Now the folks at WOMMA say they stand for doing things right and folks I know said I should give them a chance. I’m sure they are nice and earnest. But, frankly, I didn’t see it as my job to tell them how to tell us stuff. I do not want to start a parallel practice to media training: word-of-mouth training, the science and art of manipulation. God help us.

And I did not see how I could win ending up on stage with a professional spinster; it’s like going on The Daily Show thinking you can be funnier than Jon Stewart. If I’m blunt and direct and say I can’t understand how Edelman et al could have fostered this screwup, then I’m likely to face a hostile crowd. If I try to probe how Edelman’s organization could have so cavalierly ignored his own word and whether that came from a corporate and industry culture of spin and loopholes or from other orgaizational problems, I’d be playing the company consultant and I really don’t care to. If I don’t zap him with sufficient voltage, I’ll be seen as a sell-out. No win. So I chose not to go.

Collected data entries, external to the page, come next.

Fixpoint insertFinding (x : SecurityIssue) (l : list SecurityIssue) : list SecurityIssue :=
  match l with
  | [] => [x]
  | y :: l' => if lessFinding y x then y :: insertFinding x l' else x :: y :: l'
  end.

Definition sortFindings (findings : list SecurityIssue) : list SecurityIssue :=
  fold_right insertFinding [] findings.

(** The key read from standard input, after trimming and lower-casing. *)
Inductive choice := KeyApply | KeyShow | KeyIgnore | KeyNext | KeyPrevious | KeyQuit | KeyOther.

Record reviewState := {
  rvFindings : list SecurityIssue;
  currentIdx : nat;
  appliedFixes : list nat;
  backupCreated : bool;
  rvContent : gostring;
  rvLines : list gostring
}.

Definition isApplied (st : reviewState) (idx : nat) : bool :=
  existsb (Nat.eqb idx) (appliedFixes st).

(** What one pass through the review loop does. *)
Inductive reviewStep :=
| Continue (st : reviewState) (fs : FileStore)
| Return (err : option scanError) (fs : FileStore)
| Crash.

(** The reviewer's local copy of the finding, as handed to [applyFix]:
    the fix text is reduced to its code and [LineEnd] is widened when
    the fix has more lines than the reported range. *)
Definition prepareIssue (issue : SecurityIssue) (lines : list gostring) : SecurityIssue :=
  let suggestedFix := extractCodeFromResponse (SuggestedFix issue) in
  let fixLineCount := len (Strings.Split (Strings.TrimSpace suggestedFix) NL) in
  let originalLineCount := wrap64 (wrap64 (LineEnd issue - LineStart issue) + 1) in
  let lineEnd :=
    if (originalLineCount <? fixLineCount)%Z then
      let lineEnd := wrap64 (wrap64 (LineStart issue + fixLineCount) - 1) in
      if (len lines <? lineEnd)%Z then len lines else lineEnd
    else LineEnd issue in
  {| Severity := Severity issue; Title := Title issue; Description := Description issue;
     LineStart := LineStart issue; LineEnd := lineEnd;
     Recommendation := Recommendation issue; Confidence := Confidence issue;
     IssueID := IssueID issue; SuggestedFix := suggestedFix;
     FixAvailable := FixAvailable issue |}.

Definition withIdx (st : reviewState) (idx : nat) : reviewState :=
  {| rvFindings := rvFindings st; currentIdx := idx; appliedFixes := appliedFixes st;
     backupCreated := backupCreated st; rvContent := rvContent st; rvLines := rvLines st |}.

Definition isLast (st : reviewState) : bool :=
  negb (Z.of_nat (currentIdx st) <? len (rvFindings st) - 1)%Z.

(** [case "a"]. *)
Definition applyChoice (st : reviewState) (fs : FileStore) (issue : SecurityIssue)
  : reviewStep :=
  if negb (FixAvailable issue) then Continue st fs
  else if isApplied st (currentIdx st) then Continue st fs
  else
    match (if backupCreated st then Ok fs else writeBackup fs (rvContent st)) with
    | Err _ => Continue st fs
    | Panic => Crash
    | Ok fs1 =>
        let st1 :=
          {| rvFindings := rvFindings st; currentIdx := currentIdx st;
             appliedFixes := appliedFixes st; backupCreated := true;
             rvContent := rvContent st; rvLines := rvLines st |} in
        let issue := prepareIssue issue (rvLines st) in
        match applyFix fs1 issue with
        | Err _ => Continue st1 fs1
        | Panic => Crash
        | Ok fs2 =>
            match fsFile fs2 with
            | None => Return (Some ErrReadFile) fs2
            | Some content =>
                let st2 :=
                  {| rvFindings := rvFindings st; currentIdx := currentIdx st;
                     appliedFixes := currentIdx st :: appliedFixes st;
                     backupCreated := true;
                     rvContent := content; rvLines := Strings.Split content NL |} in
                if isLast st2 then Return None fs2
                else Continue (withIdx st2 (S (currentIdx st))) fs2
            end
        end
    end.
(** * Session persistence manager

    A shallow embedding of [pkg/sessions/persistence/manager.go]: the
    [Manager] that coordinates a session ticket, a persistent [Store] and
    the cookie builder, and the properties of its three methods [Save],
    [Load] and [Clear]. *)

From Stdlib Require Import ZArith Strings.Byte Strings.Ascii.
From stdpp Require Import base option list strings gmap.

Open Scope string_scope.
Open Scope list_scope.

(** ** Go error values *)

(** An [error] is the sentinel [http.ErrNoCookie], a plain message
    ([errors.New], or [fmt.Errorf] without the [%w] verb), or a message
    that wraps a cause ([fmt.Errorf] with [%w]).  A nil error is [None]
    of [option error]. *)
Inductive error : Type :=
| ErrNoCookie
| ErrText (msg : string)
| ErrWrap (msg : string) (cause : error).

#[global] Instance error_eq_dec : EqDecision error.
Proof. solve_decision. Defined.

(** [err.Error()] *)
Definition Error (err : error) : string :=
  match err with
  | ErrNoCookie => "http: named cookie not present"
  | ErrText msg => msg
  | ErrWrap msg _ => msg
  end.

(** [errors.Is(err, target)]: [target] is [err] itself or is found by
    unwrapping [err] repeatedly. *)
Fixpoint errors_Is (err target : error) : bool :=
  bool_decide (err = target) ||
  match err with
  | ErrWrap _ cause => errors_Is cause target
  | _ => false
  end.

(** [err] wrapped once for every message of [msgs], the outermost first:
    nested [fmt.Errorf] calls with the [%w] verb. *)
Definition wrapped (msgs : list string) (err : error) : error :=
  fold_right ErrWrap err msgs.

(** [fmt.Errorf(prefix + "%v", err)]: the verb [%v] prints the message of
    [err] and keeps no link to it, so the result unwraps to nothing. *)
Definition Errorf (prefix : string) (err : error) : error :=
  ErrText (prefix +:+ Error err).

(** ** Time *)

(** A [time.Time] instant: seconds and nanoseconds since January 1, year 1,
    00:00:00 UTC. *)
Record Time : Type := mkTime { sec : Z; nsec : Z }.

#[global] Instance Time_eq_dec : EqDecision Time.
Proof. solve_decision. Defined.

(** [t.IsZero()] *)
Definition IsZero (t : Time) : bool := ((sec t =? 0) && (nsec t =? 0))%Z.

(** [time.Duration] *)
Definition Duration : Type := Z.

(** ** Session state *)

(** Modelled from the spec: [sessions.SessionState] (pkg/apis/sessions is
    not among the sources).  A creation timestamp behind a pointer, the
    expiry the TTL is computed from, and the rest of the payload, which the
    manager never looks into. *)
Record SessionState : Type := mkSessionState {
  CreatedAt : option Time;
  ExpiresOn : option Time;
  payload : string
}.

Definition set_CreatedAt (c : option Time) (s : SessionState) : SessionState :=
  {| CreatedAt := c; ExpiresOn := ExpiresOn s; payload := payload s |}.

(** A [*sessions.SessionState]: an address in the heap of session states. *)
Definition loc : Type := positive.

(** ** Calls to the collaborators *)

(** The calls the manager issues, directly or through the closures it hands
    to the ticket.  They are recorded, in order, in a ghost trace. *)
Inductive Call : Type :=
| CallDecode
| CallNewTicket
| CallSetCookie (id : string)
| CallClearCookie (id : string)
| CallStoreSave (key : string)
| CallStoreLoad (key : string)
| CallStoreClear (key : string).

#[global] Instance Call_eq_dec : EqDecision Call.
Proof. solve_decision. Defined.

Definition is_SetCookie (c : Call) : bool :=
  match c with CallSetCookie _ => true | _ => false end.
Definition is_ClearCookie (c : Call) : bool :=
  match c with CallClearCookie _ => true | _ => false end.
Definition is_StoreSave (c : Call) : bool :=
  match c with CallStoreSave _ => true | _ => false end.
Definition is_StoreLoad (c : Call) : bool :=
  match c with CallStoreLoad _ => true | _ => false end.
Definition is_StoreClear (c : Call) : bool :=
  match c with CallStoreClear _ => true | _ => false end.

(** How often a kind of call occurs. *)
Definition count_calls (p : Call -> bool) (l : list Call) : nat :=
  length (List.filter p l).

(** ** Outcome of a run *)

(** A Go function returns, or panics (a nil pointer dereference). *)
Inductive Res (A : Type) : Type :=
| Ok (a : A)
| Panic.
Arguments Ok {A} a.
Arguments Panic {A}.

(** ** Package persistence *)

Module persistence.

Section Model.

(** Types of [net/http] and [context] that the manager only hands on. *)
Context {Request ResponseWriter Ctx : Type}.
(** [req.Context()] *)
Variable Request_Context : Request -> Ctx.

(** The [cookies.Builder] value, the state behind the [Store], and the
    state of the cookie layer (response headers, random source). *)
Context {Builder StoreSt JarSt : Type}.

(** *** The world a method runs in *)

Record World : Type := mkWorld {
  clock : Time;                       (* what [time.Now()] reads *)
  heap : gmap loc SessionState;       (* the session state objects *)
  trace : list Call;                  (* calls issued so far, oldest first *)
  store : StoreSt;
  jar : JarSt
}.

Definition M (A : Type) : Type := World -> Res A * World.

Definition ret {A} (a : A) : M A := fun w => (Ok a, w).

Definition bind {A B} (m : M A) (f : A -> M B) : M B :=
  fun w =>
    match m w with
    | (Ok a, w') => f a w'
    | (Panic, w') => (Panic, w')
    end.

Notation "x <- c1 ;; c2" := (bind c1 (fun x => c2))
  (at level 100, c1 at next level, right associativity).
Notation "c1 ;; c2" := (bind c1 (fun _ => c2))
  (at level 100, right associativity).

Definition log (c : Call) (w : World) : World :=
  {| clock := clock w; heap := heap w; trace := trace w ++ [c];
     store := store w; jar := jar w |}.

Definition with_heap (h : gmap loc SessionState) (w : World) : World :=
  {| clock := clock w; heap := h; trace := trace w;
     store := store w; jar := jar w |}.

Definition with_store (s : StoreSt) (w : World) : World :=
  {| clock := clock w; heap := heap w; trace := trace w;
     store := s; jar := jar w |}.

Definition with_jar (j : JarSt) (w : World) : World :=
  {| clock := clock w; heap := heap w; trace := trace w;
     store := store w; jar := j |}.

(** [time.Now()] *)
Definition time_Now : M Time := fun w => (Ok (clock w), w).

(** [*s]: reading through a nil pointer panics. *)
Definition deref (s : loc) : M SessionState :=
  fun w =>
    match heap w !! s with
    | Some st => (Ok st, w)
    | None => (Panic, w)
    end.

(** [*s = st] *)
Definition assign (s : loc) (st : SessionState) : M unit :=
  fun w => (Ok tt, with_heap (<[s := st]> (heap w)) w).

(** A call into the cookie layer: recorded, then run on its state. *)
Definition call_jar {A} (c : Call) (f : JarSt -> A * JarSt) : M A :=
  fun w => let '(a, j) := f (jar w) in (Ok a, with_jar j (log c w)).

(** A call to the store: recorded, then run on its state. *)
Definition call_store {A} (c : Call) (f : StoreSt -> A * StoreSt) : M A :=
  fun w => let '(a, s) := f (store w) in (Ok a, with_store s (log c w)).

(** A step of the ticket that calls no collaborator (serialising and
    encrypting draw on the random source only). *)
Definition in_jar {A} (f : JarSt -> A * JarSt) : M A :=
  fun w => let '(a, j) := f (jar w) in (Ok a, with_jar j w).

(** *** The Store interface *)

Record StoreI : Type := mkStore {
  Store_Save : Ctx -> string -> list Byte.byte -> Duration -> StoreSt -> option error * StoreSt;
  Store_Load : Ctx -> string -> StoreSt -> (list Byte.byte * option error) * StoreSt;
  Store_Clear : Ctx -> string -> StoreSt -> option error * StoreSt
}.

(** *** The ticket *)

Record ticket : Type := mkTicket {
  id : string;
  secret : list Byte.byte;
  ticket_cookieBuilder : Builder
}.

(** [&ticket{cookieBuilder: b}]: the other fields hold their zero value. *)
Definition zero_ticket (b : Builder) : ticket :=
  {| id := EmptyString; secret := []; ticket_cookieBuilder := b |}.

(** The functions of ticket.go that call nothing of the manager.  The file
    is not among the sources; they are taken as they are declared.  A Go
    result of a ticket pointer and an error is a sum: the error, or the
    ticket. *)
Variable decodeTicketFromRequest : Request -> Builder -> JarSt -> (error + ticket) * JarSt.
Variable newTicket : Builder -> JarSt -> (error + ticket) * JarSt.
Variable setCookie : ticket -> ResponseWriter -> Request -> SessionState -> JarSt -> option error * JarSt.
Variable clearCookie : ticket -> ResponseWriter -> Request -> JarSt -> option error * JarSt.
(** Serialising and encrypting a state under the key derived from the
    ticket's secret, with the TTL of the entry; and the way back. *)
Variable seal : ticket -> SessionState -> JarSt -> (error + (list Byte.byte * Duration)) * JarSt.
Variable unseal : ticket -> list Byte.byte -> option SessionState * option error.

(** Modelled from the spec: [ticket.saveSession] (ticket.go is not among
    the sources).  It serialises and encrypts the state, computes the TTL
    and invokes the store writer with the ticket's id; it fails if
    serialising or encrypting fails, and an error of the store writer is
    returned verbatim. *)
Definition saveSession (t : ticket) (s : loc)
    (saver : string -> list Byte.byte -> Duration -> M (option error)) : M (option error) :=
  st <- deref s ;;
  sealed <- in_jar (seal t st) ;;
  match sealed with
  | inl err => ret (Some err)
  | inr (ciphertext, ttl) => saver (id t) ciphertext ttl
  end.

There was one reason I did consider going and that’s in the next post I’ll write, above.

  • You present one of the best arguments against buzz/WoM marketing I’ve heard to date. Essentially, you’re right. The best buzz is the kind that you get organically from creating a great product and having an authentic conversation with your audience. In the best possible world, that would be the only scenario.

    But we don’t live in the best possible world. Companies will always want to “manipulate” the system, and they will always try. The great thing about the blogosphere (and its associated media) is that it’s less vulnerable to manipulation because it’s a two-way conversation that values critical thinking like never before.

    As I argued to Jason Calacanis, I think there’s some room here to establish some best practices around the commercial side of the “Web 2.0” media.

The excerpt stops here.